• [TASK TO COMPLETE]
Wherever the word "rewrite" appears in a line of the data, that line should be copied.

■ ■ ■

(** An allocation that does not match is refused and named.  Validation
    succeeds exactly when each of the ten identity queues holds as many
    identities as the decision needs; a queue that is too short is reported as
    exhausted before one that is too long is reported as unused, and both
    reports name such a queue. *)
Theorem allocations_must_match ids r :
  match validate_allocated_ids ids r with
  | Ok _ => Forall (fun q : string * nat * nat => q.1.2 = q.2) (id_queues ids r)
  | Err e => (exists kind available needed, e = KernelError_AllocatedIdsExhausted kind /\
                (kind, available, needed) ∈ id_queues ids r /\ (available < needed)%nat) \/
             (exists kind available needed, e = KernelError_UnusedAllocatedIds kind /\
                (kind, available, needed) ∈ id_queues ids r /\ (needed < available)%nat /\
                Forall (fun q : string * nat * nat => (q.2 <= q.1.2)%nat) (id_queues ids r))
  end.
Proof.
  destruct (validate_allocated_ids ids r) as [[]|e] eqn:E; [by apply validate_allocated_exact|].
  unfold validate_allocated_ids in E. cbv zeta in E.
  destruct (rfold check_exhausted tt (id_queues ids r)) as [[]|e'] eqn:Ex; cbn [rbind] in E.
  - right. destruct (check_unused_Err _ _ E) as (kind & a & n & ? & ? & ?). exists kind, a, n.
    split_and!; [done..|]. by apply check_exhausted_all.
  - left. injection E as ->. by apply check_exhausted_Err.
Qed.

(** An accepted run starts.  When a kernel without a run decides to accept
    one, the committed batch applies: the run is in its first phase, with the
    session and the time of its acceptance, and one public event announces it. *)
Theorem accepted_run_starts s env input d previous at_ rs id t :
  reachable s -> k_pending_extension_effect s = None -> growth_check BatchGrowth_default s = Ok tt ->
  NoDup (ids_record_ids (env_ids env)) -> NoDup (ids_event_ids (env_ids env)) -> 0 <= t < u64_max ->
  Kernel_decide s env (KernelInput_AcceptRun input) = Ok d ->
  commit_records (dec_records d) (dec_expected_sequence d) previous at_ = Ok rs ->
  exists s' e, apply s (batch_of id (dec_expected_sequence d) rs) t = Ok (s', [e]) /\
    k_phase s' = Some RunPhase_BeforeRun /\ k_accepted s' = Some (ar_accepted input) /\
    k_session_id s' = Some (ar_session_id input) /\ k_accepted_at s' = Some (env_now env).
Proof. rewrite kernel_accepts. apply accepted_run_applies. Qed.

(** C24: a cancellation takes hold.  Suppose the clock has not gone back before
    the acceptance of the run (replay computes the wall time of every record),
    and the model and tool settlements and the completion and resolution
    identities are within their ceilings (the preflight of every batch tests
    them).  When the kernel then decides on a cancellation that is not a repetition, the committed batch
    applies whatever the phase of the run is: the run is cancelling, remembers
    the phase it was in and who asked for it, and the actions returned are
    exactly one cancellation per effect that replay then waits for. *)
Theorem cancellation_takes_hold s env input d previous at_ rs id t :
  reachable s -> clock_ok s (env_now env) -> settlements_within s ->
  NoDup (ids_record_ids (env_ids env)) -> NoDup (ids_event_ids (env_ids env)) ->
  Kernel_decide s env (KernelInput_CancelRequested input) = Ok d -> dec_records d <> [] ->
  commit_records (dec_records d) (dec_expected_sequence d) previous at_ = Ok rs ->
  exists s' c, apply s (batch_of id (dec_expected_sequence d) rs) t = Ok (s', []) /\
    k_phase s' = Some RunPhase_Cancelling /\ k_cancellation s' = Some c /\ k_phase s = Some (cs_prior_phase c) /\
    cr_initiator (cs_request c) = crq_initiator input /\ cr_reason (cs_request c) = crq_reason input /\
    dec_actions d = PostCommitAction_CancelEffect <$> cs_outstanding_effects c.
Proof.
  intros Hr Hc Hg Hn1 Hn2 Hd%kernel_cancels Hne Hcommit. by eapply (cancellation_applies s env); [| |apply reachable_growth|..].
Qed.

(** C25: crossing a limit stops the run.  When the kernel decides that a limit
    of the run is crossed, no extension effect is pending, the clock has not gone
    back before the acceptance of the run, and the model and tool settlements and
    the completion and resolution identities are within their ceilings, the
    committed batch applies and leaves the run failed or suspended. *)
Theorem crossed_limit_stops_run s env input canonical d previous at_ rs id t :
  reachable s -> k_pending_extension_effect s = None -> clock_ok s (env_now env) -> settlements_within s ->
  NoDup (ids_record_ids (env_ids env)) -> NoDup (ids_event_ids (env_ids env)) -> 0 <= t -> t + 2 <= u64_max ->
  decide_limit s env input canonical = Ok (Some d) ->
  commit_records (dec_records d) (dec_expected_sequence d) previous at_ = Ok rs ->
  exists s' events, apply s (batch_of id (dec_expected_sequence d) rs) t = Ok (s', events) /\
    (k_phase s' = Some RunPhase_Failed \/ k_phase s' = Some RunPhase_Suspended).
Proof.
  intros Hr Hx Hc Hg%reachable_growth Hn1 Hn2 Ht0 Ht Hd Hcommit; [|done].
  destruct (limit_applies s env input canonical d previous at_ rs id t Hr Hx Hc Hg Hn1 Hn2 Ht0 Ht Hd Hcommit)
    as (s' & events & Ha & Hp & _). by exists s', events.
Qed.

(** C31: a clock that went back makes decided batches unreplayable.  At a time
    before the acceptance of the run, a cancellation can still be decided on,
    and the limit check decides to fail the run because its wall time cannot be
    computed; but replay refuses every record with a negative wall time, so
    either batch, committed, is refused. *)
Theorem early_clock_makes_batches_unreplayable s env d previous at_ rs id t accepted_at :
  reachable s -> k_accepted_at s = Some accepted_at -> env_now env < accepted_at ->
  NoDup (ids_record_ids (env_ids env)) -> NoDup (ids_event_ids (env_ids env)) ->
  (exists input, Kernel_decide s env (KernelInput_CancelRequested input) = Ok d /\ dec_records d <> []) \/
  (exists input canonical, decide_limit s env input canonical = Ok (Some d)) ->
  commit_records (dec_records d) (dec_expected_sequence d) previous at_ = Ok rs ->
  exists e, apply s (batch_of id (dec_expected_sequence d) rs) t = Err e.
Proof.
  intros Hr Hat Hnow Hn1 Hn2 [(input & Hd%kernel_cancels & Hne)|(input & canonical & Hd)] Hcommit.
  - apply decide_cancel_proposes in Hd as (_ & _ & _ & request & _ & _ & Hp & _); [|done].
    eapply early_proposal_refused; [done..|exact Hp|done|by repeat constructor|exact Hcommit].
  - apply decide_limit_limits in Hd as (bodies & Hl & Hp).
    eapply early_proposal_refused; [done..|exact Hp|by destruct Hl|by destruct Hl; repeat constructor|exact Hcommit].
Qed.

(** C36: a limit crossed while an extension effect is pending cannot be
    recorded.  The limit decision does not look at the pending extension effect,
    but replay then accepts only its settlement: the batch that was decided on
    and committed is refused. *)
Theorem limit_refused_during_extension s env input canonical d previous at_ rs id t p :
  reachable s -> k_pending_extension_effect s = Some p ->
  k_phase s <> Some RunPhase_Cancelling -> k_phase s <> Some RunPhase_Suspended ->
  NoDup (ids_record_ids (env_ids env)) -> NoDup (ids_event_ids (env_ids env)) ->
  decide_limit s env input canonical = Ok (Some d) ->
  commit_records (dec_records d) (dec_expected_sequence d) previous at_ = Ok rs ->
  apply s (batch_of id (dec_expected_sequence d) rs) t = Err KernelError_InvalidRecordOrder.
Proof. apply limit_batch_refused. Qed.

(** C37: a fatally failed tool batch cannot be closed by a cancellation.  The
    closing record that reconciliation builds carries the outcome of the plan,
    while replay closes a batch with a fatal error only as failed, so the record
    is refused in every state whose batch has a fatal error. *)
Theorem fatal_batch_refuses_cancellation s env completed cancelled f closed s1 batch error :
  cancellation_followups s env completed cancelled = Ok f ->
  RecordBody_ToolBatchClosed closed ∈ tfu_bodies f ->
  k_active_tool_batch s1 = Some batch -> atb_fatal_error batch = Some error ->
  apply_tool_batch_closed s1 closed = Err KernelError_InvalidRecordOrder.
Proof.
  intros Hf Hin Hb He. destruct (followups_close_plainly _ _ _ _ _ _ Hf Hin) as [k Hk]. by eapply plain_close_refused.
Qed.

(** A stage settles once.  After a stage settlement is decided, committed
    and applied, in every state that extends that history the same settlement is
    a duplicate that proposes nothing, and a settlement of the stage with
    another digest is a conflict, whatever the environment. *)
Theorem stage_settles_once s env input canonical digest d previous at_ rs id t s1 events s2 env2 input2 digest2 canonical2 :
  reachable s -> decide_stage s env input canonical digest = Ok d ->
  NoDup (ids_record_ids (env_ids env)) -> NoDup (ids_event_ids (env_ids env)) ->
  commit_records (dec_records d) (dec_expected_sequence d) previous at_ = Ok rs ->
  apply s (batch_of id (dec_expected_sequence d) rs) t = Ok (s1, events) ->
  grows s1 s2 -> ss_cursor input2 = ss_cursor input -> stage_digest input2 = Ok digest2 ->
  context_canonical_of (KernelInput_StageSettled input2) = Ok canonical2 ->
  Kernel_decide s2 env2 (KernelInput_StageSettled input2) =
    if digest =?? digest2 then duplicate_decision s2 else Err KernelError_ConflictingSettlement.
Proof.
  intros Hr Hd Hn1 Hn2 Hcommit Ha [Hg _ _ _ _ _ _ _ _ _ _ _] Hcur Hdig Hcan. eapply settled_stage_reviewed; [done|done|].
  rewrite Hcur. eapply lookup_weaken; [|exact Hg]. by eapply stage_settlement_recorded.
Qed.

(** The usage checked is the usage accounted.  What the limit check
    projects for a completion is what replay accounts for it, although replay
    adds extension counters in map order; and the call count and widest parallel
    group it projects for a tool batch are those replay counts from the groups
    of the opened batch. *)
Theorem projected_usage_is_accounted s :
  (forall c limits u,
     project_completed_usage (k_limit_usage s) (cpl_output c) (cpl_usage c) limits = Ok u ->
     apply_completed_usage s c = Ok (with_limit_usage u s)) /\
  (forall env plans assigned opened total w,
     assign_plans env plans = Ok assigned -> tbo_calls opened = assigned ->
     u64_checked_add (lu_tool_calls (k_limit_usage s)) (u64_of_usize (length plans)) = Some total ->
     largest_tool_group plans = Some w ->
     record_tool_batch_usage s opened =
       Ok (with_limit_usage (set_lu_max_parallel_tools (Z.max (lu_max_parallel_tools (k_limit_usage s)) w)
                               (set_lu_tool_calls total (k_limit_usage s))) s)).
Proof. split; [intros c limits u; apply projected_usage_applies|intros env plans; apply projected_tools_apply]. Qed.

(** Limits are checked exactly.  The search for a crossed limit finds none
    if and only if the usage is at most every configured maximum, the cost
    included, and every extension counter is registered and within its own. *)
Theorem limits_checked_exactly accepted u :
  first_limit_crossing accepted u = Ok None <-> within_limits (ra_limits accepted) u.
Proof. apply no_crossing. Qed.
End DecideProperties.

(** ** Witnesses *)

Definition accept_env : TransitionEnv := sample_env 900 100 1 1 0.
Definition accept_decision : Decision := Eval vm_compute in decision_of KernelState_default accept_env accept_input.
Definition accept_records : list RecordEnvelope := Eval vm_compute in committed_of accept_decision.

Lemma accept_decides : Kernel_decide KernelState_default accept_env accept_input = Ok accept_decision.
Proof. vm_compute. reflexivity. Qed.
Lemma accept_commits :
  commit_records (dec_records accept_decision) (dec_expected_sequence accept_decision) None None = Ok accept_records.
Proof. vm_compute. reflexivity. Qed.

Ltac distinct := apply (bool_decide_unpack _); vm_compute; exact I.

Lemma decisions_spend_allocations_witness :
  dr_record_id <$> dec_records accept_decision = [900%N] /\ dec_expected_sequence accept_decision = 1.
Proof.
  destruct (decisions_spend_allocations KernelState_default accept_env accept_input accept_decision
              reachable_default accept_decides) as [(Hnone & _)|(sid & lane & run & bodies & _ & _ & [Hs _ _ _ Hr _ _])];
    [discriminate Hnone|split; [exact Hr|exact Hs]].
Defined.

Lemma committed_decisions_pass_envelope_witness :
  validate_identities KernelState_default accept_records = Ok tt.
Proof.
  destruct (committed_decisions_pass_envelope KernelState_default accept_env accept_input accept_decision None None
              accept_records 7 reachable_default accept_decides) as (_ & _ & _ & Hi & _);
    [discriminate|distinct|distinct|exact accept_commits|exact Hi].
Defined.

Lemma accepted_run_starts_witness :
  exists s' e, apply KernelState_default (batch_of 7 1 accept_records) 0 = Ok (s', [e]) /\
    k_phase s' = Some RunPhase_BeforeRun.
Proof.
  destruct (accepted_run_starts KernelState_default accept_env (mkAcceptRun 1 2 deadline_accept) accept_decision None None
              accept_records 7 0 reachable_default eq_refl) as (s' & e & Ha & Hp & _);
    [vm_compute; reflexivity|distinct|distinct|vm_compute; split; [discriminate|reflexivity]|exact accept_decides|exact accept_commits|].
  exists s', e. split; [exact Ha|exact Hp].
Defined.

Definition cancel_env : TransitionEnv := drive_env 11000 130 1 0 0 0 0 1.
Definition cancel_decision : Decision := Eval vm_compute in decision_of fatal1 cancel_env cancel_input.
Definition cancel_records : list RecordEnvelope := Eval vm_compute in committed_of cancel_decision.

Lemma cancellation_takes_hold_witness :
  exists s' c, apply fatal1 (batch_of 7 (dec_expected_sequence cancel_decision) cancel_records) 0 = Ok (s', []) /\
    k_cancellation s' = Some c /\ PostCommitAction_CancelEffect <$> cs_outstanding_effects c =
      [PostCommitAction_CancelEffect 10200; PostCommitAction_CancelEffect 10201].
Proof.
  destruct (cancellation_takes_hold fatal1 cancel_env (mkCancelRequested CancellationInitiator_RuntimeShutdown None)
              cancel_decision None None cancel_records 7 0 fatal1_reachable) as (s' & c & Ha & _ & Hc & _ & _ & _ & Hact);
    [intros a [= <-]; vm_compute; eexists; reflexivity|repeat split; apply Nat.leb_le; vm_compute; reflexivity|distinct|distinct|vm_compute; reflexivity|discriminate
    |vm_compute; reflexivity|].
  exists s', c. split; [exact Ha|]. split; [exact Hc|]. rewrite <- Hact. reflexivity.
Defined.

■ ■ ■

• [TASK RESULT]
Proof. rewrite kernel_accepts. apply accepted_run_applies. Qed.
  rewrite Hcur. eapply lookup_weaken; [|exact Hg]. by eapply stage_settlement_recorded.
  exists s', c. split; [exact Ha|]. split; [exact Hc|]. rewrite <- Hact. reflexivity.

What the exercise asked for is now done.